Kean defeated Democratic Representative Jim Florio in the closest election in New Jersey gubernatorial election history; Kean won by 1,797 votes. The election was controversial due to the involvement of the Republican National Committee, who appointed a Ballot Security Task Force that allegedly intimidated voters. One of his strategists for the Kean campaign in 1981 was Roger J. Stone, a self-proclaimed "GOP hitman."

Kean proved hugely popular in office. In striking contrast to his slim 1981 victory, he won re-election in 1985 with the largest margin of victory ever recorded for a gubernatorial race in New Jersey, defeating Peter Shapiro, then Essex County Executive, 70%–29%. Kean won every municipality in the state except Audubon Park and Chesilhurst in Camden County and Roosevelt in Monmouth County.  His coattails were long enough for the Republicans to take control of the General Assembly, flipping it from a 44–36 Democratic majority to a 50–30 Republican majority.
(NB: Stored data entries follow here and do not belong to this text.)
(* ===== verification/KeystateReports.v ===== *)
(** * keystate.c: queries and reports

    The functions of src/keystate.c that read the table of pressed keys: hidden
    keys, the key checks, [keystate_get_keys], and the keyboard and mouse
    reports. *)

From S2P Require Import Prelude Hid Hardware Keystate.

Section Queries.
Context {H : Hardware} (cfg : config_view).

(** ** Hidden keys *)

Fixpoint hide_first (pk : Z) (l : list key_state) : list key_state :=
  match l with
  | [] => []
  | k :: l =>
      if pk =? p_key k then mkKey (p_key k) (prev_state k) (state k) true :: l
      else k :: hide_first pk l
  end.

Definition keystate_hide_key (l_key : Z) (s : keystate) : keystate :=
  set_key_states (hide_first (l_key mod KEYPAD_LAYER_SIZE) (key_states s)) s.

Fixpoint first_hidden (pk : Z) (l : list key_state) : bool :=
  match l with
  | [] => true
  | k :: l => if pk =? p_key k then hidden k else first_hidden pk l
  end.

Definition keystate_is_key_hidden (l_key : Z) (s : keystate) : bool :=
  first_hidden (l_key mod KEYPAD_LAYER_SIZE) (key_states s).

(** ** Key checks *)

Fixpoint check_slots (ll : layer_t) (target_key : Z) (ktype : keycode_type)
    (l : list key_state) : bool :=
  match l with
  | [] => false
  | k :: l =>
      if extract_keycode cfg ll k ktype =? target_key then state k
      else check_slots ll target_key ktype l
  end.

Definition keystate_check_key (target_key : Z) (ktype : keycode_type) (s : keystate) : bool :=
  check_slots (layer s) target_key ktype (key_states s).

(** The variadic arguments are a list, its length the count. *)
Definition keystate_check_keys (targets : list Z) (ktype : keycode_type) (s : keystate) : bool :=
  if Z.of_nat (length targets) >? key_press_count s then false
  else forallb (fun t => keystate_check_key t ktype s) targets.

Definition keystate_check_any_key (targets : list Z) (ktype : keycode_type) (s : keystate) : bool :=
  if key_press_count s =? 0 then false
  else existsb (fun t => keystate_check_key t ktype s) targets.

(** [keystate_get_keys]: the keys written to the buffer; [room] is
    [key_press_count - ki]. *)
Fixpoint get_keys_from (ll : layer_t) (ktype : keycode_type) (l : list key_state) (room : Z) : list Z :=
  match l with
  | [] => []
  | k :: l =>
      if negb (0 <? room) then []
      else if negb (state k) then get_keys_from ll ktype l room
      else if negb (is_hid_key_to_notify_about (extract_keycode cfg ll k HID))
      then get_keys_from ll ktype l room
      else extract_keycode cfg ll k ktype :: get_keys_from ll ktype l (room - 1)
  end.

Definition keystate_get_keys (ktype : keycode_type) (s : keystate) : list Z :=
  get_keys_from (layer s) ktype (key_states s) (key_press_count s).

Fixpoint check_hid_slots (ll : layer_t) (key : Z) (l : list key_state) : Z :=
  match l with
  | [] => 0xFF
  | k :: l =>
      if state k then
        let h_key := extract_keycode cfg ll k HID in
        if (key =? 0) || (key =? h_key) then h_key else check_hid_slots ll key l
      else check_hid_slots ll key l
  end.

Definition keystate_check_hid_key (key : Z) (s : keystate) : Z :=
  check_hid_slots (layer s) key (key_states s).

Definition keystate_register_change_hook (hook : bool) (s : keystate) : keystate :=
  mkKeystate (key_states s) (key_press_count s) (key_press_counter s) (prev_layer s) (layer s)
    hook (debounce s) (mouse s) (out s).

(** ** The keyboard report *)

(** The loop over the slots, with [UsedKeyCodes] and [rollover]. *)
Fixpoint fill_keys (ll : layer_t) (l : list key_state) (used : nat) (rollover : bool)
    (r : KeyboardReport_Data_t) : bool * KeyboardReport_Data_t :=
  match l with
  | [] => (rollover, r)
  | k :: l =>
      if state k && negb (hidden k) then
        if (used =? KEYBOARDREPORT_KEY_COUNT)%nat then (true, r)
        else
          let h_key := extract_keycode cfg ll k HID in
          let rollover := if h_key =? SPECIAL_HID_KEY_PROGRAM then true else rollover in
          if h_key >=? SPECIAL_HID_KEYS_START then fill_keys ll l used rollover r
          else if h_key >=? HID_KEYBOARD_SC_LEFT_CONTROL then
            fill_keys ll l used rollover
              (mkKeyboardReport (u8 (Z.lor (Modifier r) (modifier_mask h_key))) (Reserved r) (KeyCode r))
          else
            fill_keys ll l (S used) rollover
              (mkKeyboardReport (Modifier r) (Reserved r) (<[used := h_key]> (KeyCode r)))
      else fill_keys ll l used rollover r
  end.

Definition keystate_Fill_KeyboardReport (s : keystate) (r : KeyboardReport_Data_t) : KeyboardReport_Data_t :=
  let '(rollover, r) := fill_keys (layer s) (key_states s) 0 false r in
  if rollover then
    mkKeyboardReport (Modifier r) (Reserved r)
      (for_range 0 KEYBOARDREPORT_KEY_COUNT
         (fun i codes => <[i := HID_KEYBOARD_SC_ERROR_ROLLOVER]> codes) (KeyCode r))
  else r.

(** ** The mouse report *)

Definition adjust_speed_and_report (moving : bool) (speed reportVal : Z) : Z * Z :=
  if moving then
    let speed := s8 (speed + reportVal) in (speed, speed)
  else (0, reportVal).

(** [moving_x], [moving_y], [wheeling_x], [wheeling_y]. *)
Record motion := mkMotion {
  moving_x : bool;
  moving_y : bool;
  wheeling_x : bool;
  wheeling_y : bool
}.

Definition press_button (b : Z) (r : MouseReport_Data_t) : MouseReport_Data_t :=
  mkMouseReport (u8 (Z.lor (Button r) b)) (X r) (Y r) (VWheel r) (HWheel r).
Definition move_x (d : Z) (r : MouseReport_Data_t) : MouseReport_Data_t :=
  mkMouseReport (Button r) (s8 (X r + d)) (Y r) (VWheel r) (HWheel r).
Definition move_y (d : Z) (r : MouseReport_Data_t) : MouseReport_Data_t :=
  mkMouseReport (Button r) (X r) (s8 (Y r + d)) (VWheel r) (HWheel r).
Definition wheel_v (d : Z) (r : MouseReport_Data_t) : MouseReport_Data_t :=
  mkMouseReport (Button r) (X r) (Y r) (s8 (VWheel r + d)) (HWheel r).
Definition wheel_h (d : Z) (r : MouseReport_Data_t) : MouseReport_Data_t :=
  mkMouseReport (Button r) (X r) (Y r) (VWheel r) (s8 (HWheel r + d)).

Definition mouse_x (m : motion) := mkMotion true (moving_y m) (wheeling_x m) (wheeling_y m).
Definition mouse_y (m : motion) := mkMotion (moving_x m) true (wheeling_x m) (wheeling_y m).
Definition mouse_wx (m : motion) := mkMotion (moving_x m) (moving_y m) true (wheeling_y m).
Definition mouse_wy (m : motion) := mkMotion (moving_x m) (moving_y m) (wheeling_x m) true.

(** The [switch] over the special mouse keys. *)
Definition mouse_key (h_key : Z) (mr : motion * MouseReport_Data_t) : motion * MouseReport_Data_t :=
  let '(m, r) := mr in
  if h_key =? SPECIAL_HID_KEY_MOUSE_BTN1 then (m, press_button 1 r)
  else if h_key =? SPECIAL_HID_KEY_MOUSE_BTN2 then (m, press_button (Z.shiftl 1 1) r)
  else if h_key =? SPECIAL_HID_KEY_MOUSE_BTN3 then (m, press_button (Z.shiftl 1 2) r)
  else if h_key =? SPECIAL_HID_KEY_MOUSE_BTN4 then (m, press_button (Z.shiftl 1 3) r)
  else if h_key =? SPECIAL_HID_KEY_MOUSE_BTN5 then (m, press_button (Z.shiftl 1 4) r)
  else if h_key =? SPECIAL_HID_KEY_MOUSE_FWD then (mouse_y m, move_y (-1) r)
  else if h_key =? SPECIAL_HID_KEY_MOUSE_BACK then (mouse_y m, move_y 1 r)
  else if h_key =? SPECIAL_HID_KEY_MOUSE_LEFT then (mouse_x m, move_x (-1) r)
  else if h_key =? SPECIAL_HID_KEY_MOUSE_RIGHT then (mouse_x m, move_x 1 r)
  else if h_key =? SPECIAL_HID_KEY_WHEEL_FWD then (mouse_wy m, wheel_v 1 r)
  else if h_key =? SPECIAL_HID_KEY_WHEEL_BACK then (mouse_wy m, wheel_v (-1) r)
  else if h_key =? SPECIAL_HID_KEY_WHEEL_LEFT then (mouse_wx m, wheel_h (-1) r)
  else if h_key =? SPECIAL_HID_KEY_WHEEL_RIGHT then (mouse_wx m, wheel_h 1 r)
  else (m, r).

Definition mouse_slot (ll : layer_t) (mr : motion * MouseReport_Data_t) (k : key_state)
    : motion * MouseReport_Data_t :=
  if state k && negb (hidden k) then
    let h_key := extract_keycode cfg ll k HID in
    if (h_key >=? SPECIAL_HID_KEYS_MOUSE_START) && (h_key <=? SPECIAL_HID_KEYS_MOUSE_END)
    then mouse_key h_key mr else mr
  else mr.

Definition mouse_slots (ll : layer_t) (l : list key_state) (r : MouseReport_Data_t)
    : motion * MouseReport_Data_t :=
  fold_left (mouse_slot ll) l (mkMotion false false false false, r).

Definition keystate_Fill_MouseReport (s : keystate) (r : MouseReport_Data_t)
    : keystate * MouseReport_Data_t :=
  let m := mouse s in
  let cnt_move := (cnt_move m + 1) mod config_get_mouse_div cfg in
  if negb (cnt_move =? 1) then
    (set_mouse (mkMouse (prev_button m) cnt_move (speed_x_move m) (speed_y_move m)
                  (cnt_wheel m) (speed_x_wheel m) (speed_y_wheel m)) s,
     mkMouseReport (prev_button m) (X r) (Y r) (VWheel r) (HWheel r))
  else
    let '(mo, r) := mouse_slots (layer s) (key_states s) r in
    let prev_button := Button r in
    let '(sx, x) := adjust_speed_and_report (moving_x mo) (speed_x_move m) (X r) in
    let '(sy, y) := adjust_speed_and_report (moving_y mo) (speed_y_move m) (Y r) in
    let cnt_wheel := (cnt_wheel m + 1) mod config_get_wheel_div cfg in
    if negb (cnt_wheel =? 1) then
      (set_mouse (mkMouse prev_button cnt_move sx sy cnt_wheel (speed_x_wheel m) (speed_y_wheel m)) s,
       mkMouseReport (Button r) x y 0 0)
    else
      let '(swx, wx) := adjust_speed_and_report (wheeling_x mo) (speed_x_wheel m) (HWheel r) in
      let '(swy, wy) := adjust_speed_and_report (wheeling_y mo) (speed_y_wheel m) (VWheel r) in
      (set_mouse (mkMouse prev_button cnt_move sx sy cnt_wheel swx swy) s,
       mkMouseReport (Button r) x y wy wx).
End Queries.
1988 Republican Convention speech
In 1988, reflecting his stature as an up-and-coming leader of the Republican Party's moderate wing, Kean delivered the keynote speech at the 1988 Republican National Convention in New Orleans. The same year, he also authored a book, The Politics of Inclusion, published by Free Press, which urged political cooperation among historically divided interest groups and politicians.

Gubernatorial legacy

Limited to two consecutive terms as governor by the New Jersey State Constitution, Kean left office in January 1990 as one of the most popular political figures in New Jersey political history. Former New Jersey gubernatorial candidate Doug Forrester, New Jersey Congressman Bob Franks, and other leading New Jersey and national Republican figures began their political and public policy careers in his state administration. He was succeeded by James Florio, who won a landslide victory in November 1989.

In the aftermath of Governor Kean's gubernatorial tenure, the Eagleton Institute of Politics at Rutgers University New Brunswick's  Center on the American Governor, established the Thomas H. Kean Archive.

While governor, Kean served on the President's Education Policy Advisory Committee and chaired the Education Commission of the States and the National Governor's Association Task Force on Teaching."

Kean gained a degree of national recognition as the spokesperson for a New Jersey tourism commercial, in which he recited the state's tourism motto: "New Jersey and You: Perfect Together." The campaign, which was revived in 1998 by Governor Christine Todd Whitman, capped a long-term, multibillion-dollar effort to restore New Jersey's shoreline as an environmentally sustainable cornerstone in the state's tourism industry.

One unique facet of Kean's leadership was his advocacy for the arts. Leaders in the arts community praised the Governor for his work. This work culminated in the creation of the New Jersey Performing Arts Center, a highly successful cultural and entertainment center in Newark. Although its creation required roughly $200 million in funding, Kean believed that the cultural center had the power to revitalize the city, making the risk worth it. The Governor also believed that improving the city would strengthen the state as a whole.  Kean has remained involved in advocacy for the arts years after his time as governor, criticizing recent state-level funding cuts for being too quick to do away with arts spending.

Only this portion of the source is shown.